High Court Patna High Court

Pandu Ho vs Lomba Ho Alias Sambo Ho And Anr. on 10 February, 1969

Patna High Court
Pandu Ho vs Lomba Ho Alias Sambo Ho And Anr. on 10 February, 1969
Equivalent citations: 1969 (17) BLJR 892
Author: V Kanhaiyaji
Bench: V Kanhaiyaji


JUDGMENT

V. Kanhaiyaji, J.

1. This is a petition in revision filed on behalf of the first party in a proceeding under Section 145 of the Code of Criminal Procedure (hereinafter referred to as ‘the Code’) against the order dated the 25th July, 1968, passed by Mr. R.D. Paswan, Magistrate 1st Class, Chaibassa.
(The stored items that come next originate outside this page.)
(** X27. An [environment] list with an item that is not a string makes
    the scan of the Docker Compose document throw, and the provider then
    reports nothing at all for the file, whatever its other services
    declare. *)
Theorem compose_non_string_item_drops_file
        (path_resolve path_basename : string -> string)
        (readFile : string -> js string) (parseYaml : string -> js JsValue)
        (filePath content : string) (options : ScanOptions.t)
        (parsed service item : JsValue) (serviceName : string)
        (items : list JsValue) :
  readFile filePath = inr content ->
  parseYaml content = inr parsed ->
  str_includes "compose" (path_basename filePath) = true ->
  isObjectValue parsed = true ->
  isObjectValue (get parsed "services") = true ->
  In (serviceName, service) (Object_entries (get parsed "services")) ->
  isObjectValue service = true ->
  get service "environment" = JsArray items ->
  In item items ->
  (forall s, item <> JsString s) ->
  (exists error, scanDockerCompose path_resolve parsed filePath options = inl error)
  /\ yaml_scanFile path_resolve path_basename readFile parseYaml filePath options
     = inr [].
Proof.
  intros Hread Hparse Hname Hparsed Hservices Hservice Hobject Henvironment Hitem Hstring.
  assert (Hguard : negb (truthy_value parsed)
                   || negb (String.eqb (typeof parsed) "object") = false).
  { unfold isObjectValue in Hparsed. apply andb_prop in Hparsed.
    destruct Hparsed as [-> ->]. reflexivity. }
  assert (Hthrows : exists error,
             scanDockerCompose path_resolve parsed filePath options = inl error).
  { unfold scanDockerCompose. rewrite Hguard, Hservices.
    destruct (scanEnvironmentArray_throws
                path_resolve serviceName filePath
                (nullish (ScanOptions.publicPrefixes options) [])
                item items Hitem Hstring 0 [])
      as [error Herror].
    apply (scanServices_throws path_resolve filePath options serviceName service
                               error _ Hservice Hobject).
    unfold scanDockerService, scanEnvironment. rewrite Henvironment, Herror.
    reflexivity. }
  split; [exact Hthrows |].
  destruct Hthrows as [error Herror].
  unfold yaml_scanFile. rewrite Hread. cbn. rewrite Hparse. cbn.
  rewrite Hguard, Hname, orb_true_r, Herror. reflexivity.
Qed.

Lemma compose_non_string_item_drops_file_witness :
  (exists error,
      scanDockerCompose (fun p => p) keyed_item_compose "docker-compose.yml"
                        ScanOptions.empty
      = inl error)
  /\ yaml_scanFile (fun p => p) (fun p => p)
                   (fun _ => inr "services") (fun _ => inr keyed_item_compose)
                   "docker-compose.yml" ScanOptions.empty
     = inr [].
Proof.
  apply (compose_non_string_item_drops_file
           (fun p => p) (fun p => p)
           (fun _ => inr "services") (fun _ => inr keyed_item_compose)
           "docker-compose.yml" "services" ScanOptions.empty
           keyed_item_compose
           (JsObject [("environment",
                       JsArray [JsString "PORT=3000";
                                JsObject [("DEBUG", JsNumber 1)]])])
           (JsObject [("DEBUG", JsNumber 1)])
           "web"
           [JsString "PORT=3000"; JsObject [("DEBUG", JsNumber 1)]]).
  - reflexivity.
  - reflexivity.
  - reflexivity.
  - reflexivity.
  - reflexivity.
  - left. reflexivity.
  - reflexivity.
  - reflexivity.
  - right. left. reflexivity.
  - intros s H. discriminate H.
Defined.

(** X28. Every finding of a GitHub Actions workflow has the source
    [gha], a valid name and one reference, at column 1, whose context is
    the workflow, a job of the document or a step of such a job; it is
    never required, and a default is never empty. *)
Theorem github_actions_findings
        (path_resolve : string -> string) (parsed : JsValue) (filePath : string)
        (options : ScanOptions.t) (f : Finding.t) :
  In f (scanGitHubActions path_resolve parsed filePath options) ->
  Finding.source f = gha
  /\ Finding.required f = false
  /\ isValidEnvVarName (Finding.name f) = true
  /\ (exists line context,
         Finding.files f
         = [FileRef.mk (path_resolve filePath) line 1 (Some context) None]
         /\ 1 <= line
         /\ workflowContext parsed context)
  /\ (forall v, Finding.defaultValue f = Some v -> v <> EmptyString)
  /\ Finding.isPublic f
     = isPublicVariable (Finding.name f)
                        (nullish (ScanOptions.publicPrefixes options) [])
  /\ Finding.notes f = None.
Proof.
  intros Hin.
  destruct (scanGitHubActions_ok path_resolve parsed filePath options f Hin)
    as ((Hsource & Hvalid & Hfiles & Hdefault & Hpublic & Hnotes) & Hrequired).
  repeat (split; [assumption |]).
  split; [| split; assumption].
  intros v Hv. exact (proj1 (Hdefault v Hv)).
Qed.
(** * RAIMan: grid model, wrap tunnels, reorg shift, level validation and
      the Pac-Rogue generator, embedded from the TypeScript sources.

    Numbers that the sources use as tile coordinates, sizes and counters are
    integers there and are [Z] here.  Arrays are lists, indexed with stdpp's
    lookup and insert.  Objects mutated in place ([level.tileMatrix], the
    generator's [grid], the closure state of a random generator) are passed
    and returned explicitly. *)

From Stdlib Require Import ZArith List String Ascii Lia Bool DecimalString.
From Stdlib Require Import PrimFloat SpecFloat FloatOps Uint63.
From stdpp Require Import base list.

Local Open Scope Z_scope.

(** ** Two-dimensional arrays (row-major lists of rows) *)

Module Grid2.
Section Grid2.
Context {A : Type}.

(** [m[r][c]], [None] when either index is out of range. *)
Definition lookup2 (m : list (list A)) (r c : nat) : option A :=
  match m !! r with
  | Some row => row !! c
  | None => None
  end.

(** [m[r][c] = v]; nothing changes when either index is out of range. *)
Definition insert2 (m : list (list A)) (r c : nat) (v : A) : list (list A) :=
  match m !! r with
  | Some row => <[r := <[c := v]> row]> m
  | None => m
  end.

(** Every row of [m] has [w] cells and there are [h] rows. *)
Definition shape (h w : nat) (m : list (list A)) : Prop :=
  length m = h /\ Forall (fun row => length row = w) m.
(** Whether [undefined] is among the values a statement binds. *)
Fixpoint binds_undefined (p : Predicate) : bool :=
  match p with
  | IsNull _ | Like _ _ => false
  | Equals _ v => is_undefined v
  | IsIn _ vals => existsb is_undefined vals
  | Grouped stmts => existsb (fun s => binds_undefined (snd s)) stmts
  end.

(** Awaiting a SELECT: Knex compiles the query first and rejects it
    when a binding is [undefined]; otherwise the query runs. *)
Definition fetch (db : Database) (q : QueryBuilder) : Completion (list Row) :=
  if existsb (fun s => binds_undefined (snd s)) (statements q)
  then Throw UndefinedBinding
  else Normal (execute db q).

(** [Promise.all] on promises that are settled: the values of all, or
    the first rejection. *)
Fixpoint all {A : Type} (promises : list (Completion A)) : Completion (list A) :=
  match promises with
  | [] => Normal []
  | Throw e :: _ => Throw e
  | Normal a :: rest =>
      match all rest with
      | Normal values => Normal (a :: values)
      | Throw e => Throw e
      end
  end.

End Store.

(* ================================================================== *)
(** ** Code that mutates a builder and may throw *)
(* ================================================================== *)

Module Effect.
Import Knex.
2. What happened was this: The petitioner filed a petition on the 26th June, 1967, before the Subdivisional Officer, Chaibassa, alleging breach of peace-against the opposite party with respect to possession over plot No. 150 under khata No. 109 of mauza Gitiladhar within police station Manjhari, district Singhbhum. The learned Subdivisional Magistrate referred the matter to the police for enquiry. The police submitted report that a serious apprehension of the breach of the peace existed between the parties. The learned Magistrate being satisfied that a serious apprehension of the breach of the peace existed drew proceedings against both the parties under Section 144 of the Code. The proceedings were thereafter converted under Section 145 of the 7th October 1967 and the case was transferred for disposal to the court of a 1st class Magistrate at Chaibassa. The learned Magistrate on a consideration of the evidence of both the parties found that none of the parties was in possession of the disputed land and, therefore, he dropped the proceeding under Section 145 in absence of evidence.

3. It is obvious that the attention of the learned Magistrate, was not drawn to the new Sub-section (1) of Section 146 of the Code, which was substituted by Act 26 of 1955 (old Section 19). The present Sub-section (1) of Section 146 of the Code is in these words:

(i) If the Magistrate is of opinion that none of the parties was then in such possession, or is unable to decide as to which of them was then in such possession, of the subject of dispute, he may attach it, and draw up a statement of the facts of the case and forward the record of the proceeding to a Civil Court of competent jurisdiction to decide the question whether any and which of the parties was in possession of the subject of dispute at the date of the order as explained in Sub-section (4) of Section 145; and he shall direct the parties to appear before the Civil Court on a date to be fixed by him.

It is manifest from the amended Sub-section (i) of Section 146 that if after the enquiry under Section 145 of the Code the Magistrate is of opinion that none of the parties was in actual possession of the subject of dispute at the date ;of the order passed in Sub-section (1) of Section 145 or is unable to decide which of the parties was in such possession in absence of evidence, as in this case, he may attach the land in dispute and refer the case to a competent Civil Court for decision on the question of possession and direct the parties to appear before that Court on a date fixed by him. Section 146 is a sort of corrollary of Section 145 and Section 146 may really be construed as part of Section 145 or as a complimentary. It follows, therefore, that if a Magistrate does not refer a case to the Civil Court in the circumstance covered by Sub-section (1) of Section 146 of the Code, it must be held illegal and be set aside.

4. Mr. Nripendra Roy, appearing for the petitioner, relied on a decision of Raj Kishore Prasad, J. in Abhoypada Banerjee v. Dhanesh . In that case it has been held that a Magistrate acts illegally if he drops a proceeding under Section 145(1) on the ground that the petitioner has not led evidence to prove that a dispute involving an apprehension of the breach of the peace existed or still continues. The real question before the Magistrate, after having started the said proceeding, is whether he is satisfied that the dispute did not, or has ceased to involve an apprehension of a breach of the peace, and then he could drop the proceeding under Section 145(5) of the Code. It has also been held that if the evidence in the shape of the affidavits adduced by the parties is equally balanced then it is manifest that the Magistrate is unable to decide as to which of the party was in possession of the subject of dispute on the date of the preliminary order made under Section 145(1), and therefore in such a case the proper order to pass is one under Section 146(1) and as such he has no jurisdiction to drop the proceeding under Section 145(5) of the Code.

5. For these reasons, it is plain that the order passed by the learned Magistrate is not in accordance with Sub-section (1) of Section 146 of the Code, and as such it must be set aside.

6. The result, therefore, is that the application is allowed, the order complained of is set aside and the case is sent back to the learned Magistrate for disposal in accordance with law in the light of this judgment.